- **TRY IT**
Looking through the listing that follows, count every line with the string "seasons" and state the number alone.
Segment Open
(** *** [AddExternalMatchResultIngestion1777300000000] *)

Definition AddExternalMatchResultIngestion1777300000000_up : list stmt :=
  [ addColumn "event_matches" (col "external_id" "varchar" [len 255; isNullable; isUnique]);
    createTable (Table "external_match_results"
      [col "id" "uuid" [isPrimary; generationStrategy "uuid"; isGenerated];
       col "match_id" "uuid" [];
       col "external_id" "varchar" [len 255];
       col "home_score" "int" [];
       col "away_score" "int" [];
       col "winning_team" "enum" [enum ["TEAM_A"; "TEAM_B"; "DRAW"]];
       col "status" "enum" [enum ["PENDING_CONFIRMATION"]; dflt "'PENDING_CONFIRMATION'"];
       col "created_at" "timestamptz" [dflt "now()"]]
      [] []) false;
    createForeignKey "external_match_results" (Generated "FK" "external_match_results" ["match_id"]) (FOREIGN_KEY ["match_id"] "event_matches" ["id"] "CASCADE");
    createIndex (Generated "IDX" "external_match_results" ["match_id"]) (ix "external_match_results" ["match_id"] true "" false) ].

Definition AddExternalMatchResultIngestion1777300000000_down : list stmt :=
  [ dropTable "external_match_results" false;
    dropColumn "event_matches" "external_id" ].

(** *** [AddSeasonRolloverProcessedAt1777300000000] *)

Definition AddSeasonRolloverProcessedAt1777300000000_up : list stmt :=
  [ ADD_COLUMN true "seasons" (col "rollover_processed_at" "TIMESTAMP" []) ].

Definition AddSeasonRolloverProcessedAt1777300000000_down : list stmt :=
  [ DROP_COLUMN true "seasons" "rollover_processed_at" ].

(** *** [AddDigestSchedulingToUserPreferences1777400000000] *)

Definition AddDigestSchedulingToUserPreferences1777400000000_up : list stmt :=
  [ ADD_COLUMN true "user_preferences" (col "digest_hour" "integer" [notNull; dflt "8"]);
    ADD_COLUMN true "user_preferences" (col "digest_timezone" "varchar" [notNull; dflt "'UTC'"]) ].

Definition AddDigestSchedulingToUserPreferences1777400000000_down : list stmt :=
  [ DROP_COLUMN true "user_preferences" "digest_timezone";
    DROP_COLUMN true "user_preferences" "digest_hour" ].

(** *** [CreateOracleSourceReliability1777400000000] *)

Definition CreateOracleSourceReliability1777400000000_up : list stmt :=
  [ CREATE_TABLE "oracle_source_reliability"
      [col "id" "uuid" [notNull; dflt "uuid_generate_v4()"];
       col "data_source" "varchar" [len 500; notNull];
       col "total_submissions" "integer" [notNull; dflt "0"];
       col "correct_submissions" "integer" [notNull; dflt "0"];
       col "reliability_score" "double precision" [];
       col "created_at" "timestamptz" [notNull; dflt "now()"];
       col "updated_at" "timestamptz" [notNull; dflt "now()"]]
      [((Named "PK_oracle_source_reliability"), (PRIMARY_KEY ["id"]));
       ((Named "UQ_oracle_source_reliability_source"), (UNIQUE ["data_source"]))] ].

Definition CreateOracleSourceReliability1777400000000_down : list stmt :=
  [ DROP_TABLE false false "oracle_source_reliability" ].

(** *** [CreatePredictionFraudFlags1777500000000] *)

Definition CreatePredictionFraudFlags1777500000000_up : list stmt :=
  [ createTable (Table "prediction_fraud_flags"
      [col "id" "uuid" [isPrimary; generationStrategy "uuid"; dflt "uuid_generate_v4()"];
       col "user_id" "uuid" [notNull];
       col "signal_type" "varchar" [len 50; notNull];
       col "score" "double precision" [notNull];
       col "threshold" "double precision" [notNull];
       col "details" "jsonb" [notNull];
       col "status" "varchar" [len 20; dflt "'open'"; notNull];
       col "reviewed_by" "uuid" [isNullable];
       col "reviewed_at" "timestamptz" [isNullable];
       col "created_at" "timestamptz" [dflt "CURRENT_TIMESTAMP"; notNull]]
      [] []) true;
    createIndex (Named "IDX_prediction_fraud_flags_user_id") (ix "prediction_fraud_flags" ["user_id"] false "" false);
    createIndex (Named "IDX_prediction_fraud_flags_signal_type") (ix "prediction_fraud_flags" ["signal_type"] false "" false);
    createIndex (Named "IDX_prediction_fraud_flags_status") (ix "prediction_fraud_flags" ["status"] false "" false);
    createForeignKey "prediction_fraud_flags" (Named "FK_prediction_fraud_flags_user") (FOREIGN_KEY ["user_id"] "users" ["id"] "CASCADE") ].

Definition CreatePredictionFraudFlags1777500000000_down : list stmt :=
  [ dropForeignKey "prediction_fraud_flags" (Named "FK_prediction_fraud_flags_user");
    dropTable "prediction_fraud_flags" false ].

(** *** [AddDisputeSlaFields1777600000000] *)

Definition AddDisputeSlaFields1777600000000_up : list stmt :=
  [ addColumn "disputes" (col "sla_stage" "varchar" [len 20; dflt "'initial_review'"; notNull]);
    addColumn "disputes" (col "sla_deadline" "timestamptz" [isNullable]);
    addColumn "disputes" (col "sla_breached_at" "timestamptz" [isNullable]);
    addColumn "disputes" (col "sla_approaching_notified_at" "timestamptz" [isNullable]);
    addColumn "disputes" (col "sla_breached_notified_at" "timestamptz" [isNullable]);
    addColumn "disputes" (col "assigned_arbiter_id" "uuid" [isNullable]);
    UPDATE_DELETE "disputes" ["sla_deadline"; "created_at"];
    changeColumn "disputes" "sla_deadline" (col "sla_deadline" "timestamptz" [notNull]);
    createIndex (Named "IDX_disputes_sla_stage") (ix "disputes" ["sla_stage"] false "" false);
    createIndex (Named "IDX_disputes_assigned_arbiter_id") (ix "disputes" ["assigned_arbiter_id"] false "" false);
    createForeignKey "disputes" (Named "FK_disputes_assigned_arbiter_id") (FOREIGN_KEY ["assigned_arbiter_id"] "users" ["id"] "SET NULL") ].

Definition AddDisputeSlaFields1777600000000_down : list stmt :=
  [ dropForeignKey "disputes" (Named "FK_disputes_assigned_arbiter_id");
    dropIndex "disputes" (Named "IDX_disputes_assigned_arbiter_id");
    dropIndex "disputes" (Named "IDX_disputes_sla_stage");
    dropColumn "disputes" "assigned_arbiter_id";
    dropColumn "disputes" "sla_breached_notified_at";
    dropColumn "disputes" "sla_approaching_notified_at";
    dropColumn "disputes" "sla_breached_at";
    dropColumn "disputes" "sla_deadline";
    dropColumn "disputes" "sla_stage" ].

(** *** [CreateUserReferrals1777700000000] *)

Definition CreateUserReferrals1777700000000_up : list stmt :=
  [ createTable (Table "user_referrals"
      [col "id" "uuid" [isPrimary; generationStrategy "uuid"; dflt "uuid_generate_v4()"];
       col "referrer_id" "uuid" [notNull];
       col "referred_id" "uuid" [notNull; isUnique];
       col "status" "varchar" [len 20; dflt "'pending'"; notNull];
       col "qualified_at" "timestamptz" [isNullable];
       col "created_at" "timestamptz" [dflt "CURRENT_TIMESTAMP"; notNull]]
      [] []) true;
    createIndex (Named "IDX_user_referrals_referrer_id") (ix "user_referrals" ["referrer_id"] false "" false);
    createIndex (Named "IDX_user_referrals_status") (ix "user_referrals" ["status"] false "" false);
    createForeignKey "user_referrals" (Named "FK_user_referrals_referrer") (FOREIGN_KEY ["referrer_id"] "users" ["id"] "CASCADE");
    createForeignKey "user_referrals" (Named "FK_user_referrals_referred") (FOREIGN_KEY ["referred_id"] "users" ["id"] "CASCADE") ].

Definition CreateUserReferrals1777700000000_down : list stmt :=
  [ dropForeignKey "user_referrals" (Named "FK_user_referrals_referred");
    dropForeignKey "user_referrals" (Named "FK_user_referrals_referrer");
    dropTable "user_referrals" false ].

(** *** [AddDisputeTieredEscalation1777800000000] *)

Definition AddDisputeTieredEscalation1777800000000_up : list stmt :=
  [ addColumn "disputes" (col "tier" "int" [dflt "1"; notNull]);
    addColumn "disputes" (col "quorum_threshold" "int" [dflt "0"; notNull]);
    addColumn "disputes" (col "escalated_from_id" "uuid" [isNullable]);
    createIndex (Named "IDX_disputes_tier") (ix "disputes" ["tier"] false "" false);
    createIndex (Named "IDX_disputes_escalated_from_id") (ix "disputes" ["escalated_from_id"] false "" false);
    createForeignKey "disputes" (Named "FK_disputes_escalated_from_id") (FOREIGN_KEY ["escalated_from_id"] "disputes" ["id"] "SET NULL");
    createTable (Table "dispute_votes"
      [col "id" "uuid" [isPrimary; dflt "uuid_generate_v4()"];
       col "dispute_id" "uuid" [notNull];
       col "voter_id" "uuid" [notNull];
       col "voter_address" "varchar" [notNull];
       col "outcome" "varchar" [len 20; notNull];
       col "weight" "int" [dflt "0"; notNull];
       col "tier" "int" [dflt "1"; notNull];
       col "created_at" "timestamp" [dflt "now()"; notNull]]
      [] []) true;
    createIndex (Named "IDX_dispute_votes_dispute_id") (ix "dispute_votes" ["dispute_id"] false "" false);
    createIndex (Named "IDX_dispute_votes_voter_address") (ix "dispute_votes" ["voter_address"] false "" false);
    createIndex (Named "UQ_dispute_votes_dispute_address") (ix "dispute_votes" ["dispute_id"; "voter_address"] true "" false);
    createForeignKey "dispute_votes" (Named "FK_dispute_votes_dispute_id") (FOREIGN_KEY ["dispute_id"] "disputes" ["id"] "CASCADE");
    createForeignKey "dispute_votes" (Named "FK_dispute_votes_voter_id") (FOREIGN_KEY ["voter_id"] "users" ["id"] "CASCADE") ].

Definition AddDisputeTieredEscalation1777800000000_down : list stmt :=
  [ dropTable "dispute_votes" true;
    dropForeignKey "disputes" (Named "FK_disputes_escalated_from_id");
    dropIndex "disputes" (Named "IDX_disputes_escalated_from_id");
    dropIndex "disputes" (Named "IDX_disputes_tier");
    dropColumn "disputes" "escalated_from_id";
    dropColumn "disputes" "quorum_threshold";
    dropColumn "disputes" "tier" ].

(** *** [CreateAnchorDeposits1777900000000] *)

Definition CreateAnchorDeposits1777900000000_up : list stmt :=
  [ createTable (Table "anchor_deposits"
      [col "id" "uuid" [isPrimary; generationStrategy "uuid"; dflt "uuid_generate_v4()"];
       col "user_id" "uuid" [notNull];
       col "stellar_account" "varchar" [notNull];
       col "asset_code" "varchar" [notNull];
       col "transaction_id" "varchar" [isNullable];
       col "interactive_url" "varchar" [isNullable];
       col "status" "varchar" [dflt "'pending'"; notNull];
       col "created_at" "timestamp" [dflt "now()"; notNull];
       col "updated_at" "timestamp" [dflt "now()"; notNull]]
      [] []) true;
    createIndex (Named "IDX_anchor_deposits_user_id") (ix "anchor_deposits" ["user_id"] false "" false);
    createIndex (Named "UQ_anchor_deposits_transaction_id") (ix "anchor_deposits" ["transaction_id"] true "transaction_id IS NOT NULL" false) ].

Definition CreateAnchorDeposits1777900000000_down : list stmt :=
  [ dropTable "anchor_deposits" true ].

(** *** [CreateGoalsAndBalances1778000000000] *)

Definition CreateGoalsAndBalances1778000000000_up : list stmt :=
  [ createTable (Table "goals"
      [col "id" "uuid" [isPrimary; generationStrategy "uuid"; dflt "uuid_generate_v4()"];
       col "on_chain_id" "varchar" [notNull];
       col "owner" "varchar" [notNull];
       col "name" "varchar" [notNull];
       col "target_amount" "varchar" [notNull];
       col "current_amount" "varchar" [dflt "'0'"; notNull];
       col "status" "enum" [enum ["active"; "reached"]; dflt "'active'"; notNull];
       col "reached_at" "timestamptz" [isNullable];
       col "created_at" "timestamp" [dflt "now()"; notNull];
       col "updated_at" "timestamp" [dflt "now()"; notNull]]
      [] []) true;
    createIndex (Named "UQ_goals_on_chain_id") (ix "goals" ["on_chain_id"] true "" false);
    createIndex (Named "IDX_goals_owner") (ix "goals" ["owner"] false "" false);
    createTable (Table "balances"
      [col "id" "uuid" [isPrimary; generationStrategy "uuid"; dflt "uuid_generate_v4()"];
       col "account" "varchar" [notNull];
       col "amount" "varchar" [dflt "'0'"; notNull];
       col "updated_at" "timestamp" [dflt "now()"; notNull]]
      [] []) true;
    createIndex (Named "UQ_balances_account") (ix "balances" ["account"] true "" false) ].
Lemma ban_not_enforced_witness :
  authorize (UsersController, UsersController_getOwnProfile) [] (get [] (Some "Bearer u2")) (tt, []) =
    (Ret (Some banned_user), (tt, [])).
Proof.
  apply (ban_not_enforced (SV := demo) (UsersController, UsersController_getOwnProfile) [] (get [] (Some "Bearer u2")) tt [] "u2" banned_user);
    try (vm_compute; reflexivity).
  apply (list_elem_of_lookup_2 _ 55). vm_compute. reflexivity.
Defined.
End Server.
Segment Closed
- **RESULT**
2